DALLAS (CBSDFW.COM) – Vice President Mike Pence arrived in Dallas this morning to address the Southern Baptist Convention (SBC) at the Kay Bailey Hutchison Convention Center.
Pence landed Air Force Two at Dallas Love Field Airport just after 10:00 a.m. – making his second visit to Dallas in less than six weeks. It was last month that Pence and President Donald Trump both attended the National Rifle Association’s annual meeting in the city.
The Vice President was met met by several local leaders, including Fort Worth Mayor Betsy Price who spent several minutes chatting him.
Once at the convention Pence was met wit a standing ovation and told the crowd, ” “I am a Christian, a conservative, and a Republican. In that order.”
He later made the assertion that the U.S. is in the midst of what he called “renewal and greatness.” He said since the Trump administration has been in power there have been, “500 days of action, 500 days accomplishments, 500 days of promises made, and 500 days of promises kept.”
The Vice President also received standing ovations when he said the summit with President Trump and Kim Jong Un will lead to the return of 5,000 MIA’s from the Korean War, when he advocated for allowing the states to defund Planned Parenthood and when he mentioned the U.S. Embassy moved to Jerusalem.
Pence isn’t the only political figure attending this year’s SBC, Governor Greg Abbott opened the convention Tuesday morning.
Some 15,000 are expected to attend the convention, which has returned to Dallas for the first time in 21 years. But the event for the largest Protestant denomination in the U.S. has also sparked some controversy.

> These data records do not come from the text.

(** ** Exhausted retries, for every attempt count *)

(** X1.  With at least one attempt allowed and every attempt failing with a
    [ConnectionError], the call posts [max_tries] requests and then raises
    [KeyError] from the lookup of [choices] in the empty response. *)
Lemma call_unreachable json_dumps py_str env net prompts st :
  _api (self st) = "OpenAI"%string ->
  1 <= _max_tries (self st) ->
  unreachable net (List.length (sent st)) (_max_tries (self st)) ->
  __call__ json_dumps py_str env net prompts st
  = (Raise (KeyError "choices"),
     after_attempts (request_of env prompts (self st))
       (Z.to_nat (_max_tries (self st))) st).
Proof.
  intros Hapi Hn Hdown. rewrite call_dispatch by assumption.
  now apply call_openai_unreachable.
Qed.

(** X2.  With no attempt allowed the call raises the [ConnectionError] that
    names the timeout and the attempt count, and posts nothing. *)
Lemma call_zero_tries json_dumps py_str env net prompts st :
  _api (self st) = "OpenAI"%string ->
  _max_tries (self st) = 0 ->
  __call__ json_dumps py_str env net prompts st
  = (Raise (ConnectionError
              ("OpenAI API could not be reached within " ^^ str_int (_timeout (self st))
                 ^^ " seconds in " ^^ str_int 0
                 ^^ " attempts. Check your network connection and the availability "
                 ^^ "of the OpenAI API.")), st).
Proof.
  intros Hapi Hn. rewrite call_dispatch by assumption.
  now apply call_openai_zero_tries.
Qed.

(** * Properties of the client (C1 to C10) *)

(** C1, at a failing input.  A client with [max_tries = 1] whose one
    attempt fails with a [ConnectionError]: the loop ends with
    [request_tries = 0], the test [request_tries == self._max_tries]
    compares 0 with 1 and fails, so the connectivity error is not raised;
    the code under [# Process responses.] runs on the empty response and
    raises [KeyError] for [choices], after the one request was posted. *)
Theorem exhausted_retries_reach_validation :
  unreachable net_down 0 1 /\
  __call__ demo_dumps demo_str no_env net_down ["Hello"%string] (demo_state false 1 30)
  = (Raise (KeyError "choices"),
     {| self := demo_backend false 1 30;
        sent := [request_of no_env ["Hello"%string] (demo_backend false 1 30)] |}).
Proof.
  split.
  - apply net_down_unreachable.
  - reflexivity.
Qed.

It was just last month that SBC leader Paige Patterson was removed as president of the Southwestern Baptist Theological Seminary in Fort Worth after allegations that he made abusive and demeaning comments to women.
Patterson is accused of commenting on a teenage girl’s body, saying female seminarians should work to look attractive, suggesting that abused women should almost always stay with their husbands, and telling a seminary student not to report a rape to police.
Until last week Patterson had been scheduled to give the keynote sermon at the meeting – he withdrew from the event on June 8.
So far, delegates at the meeting have adopted resolutions condemning any sexual misconduct by SBC ministers, urging more action to prevent “all forms of abuse,” and encouraging abuse victims to contact civil authorities to seek protection and support.
When SBC President Steve Gaines announced that Pence would be attending the conference in Dallas some of the convention’s nearly 11,000 members felt the mix of politics and ministry was inappropriate. The members presented a motion that Pence’s speech be replaced with a time of prayer, but it was defeated. Today the SBC is expected to consider a resolution that would bar appearances by politicians, save for local leaders, at the annual meetings.
The SBC Annual Meeting wraps up this evening.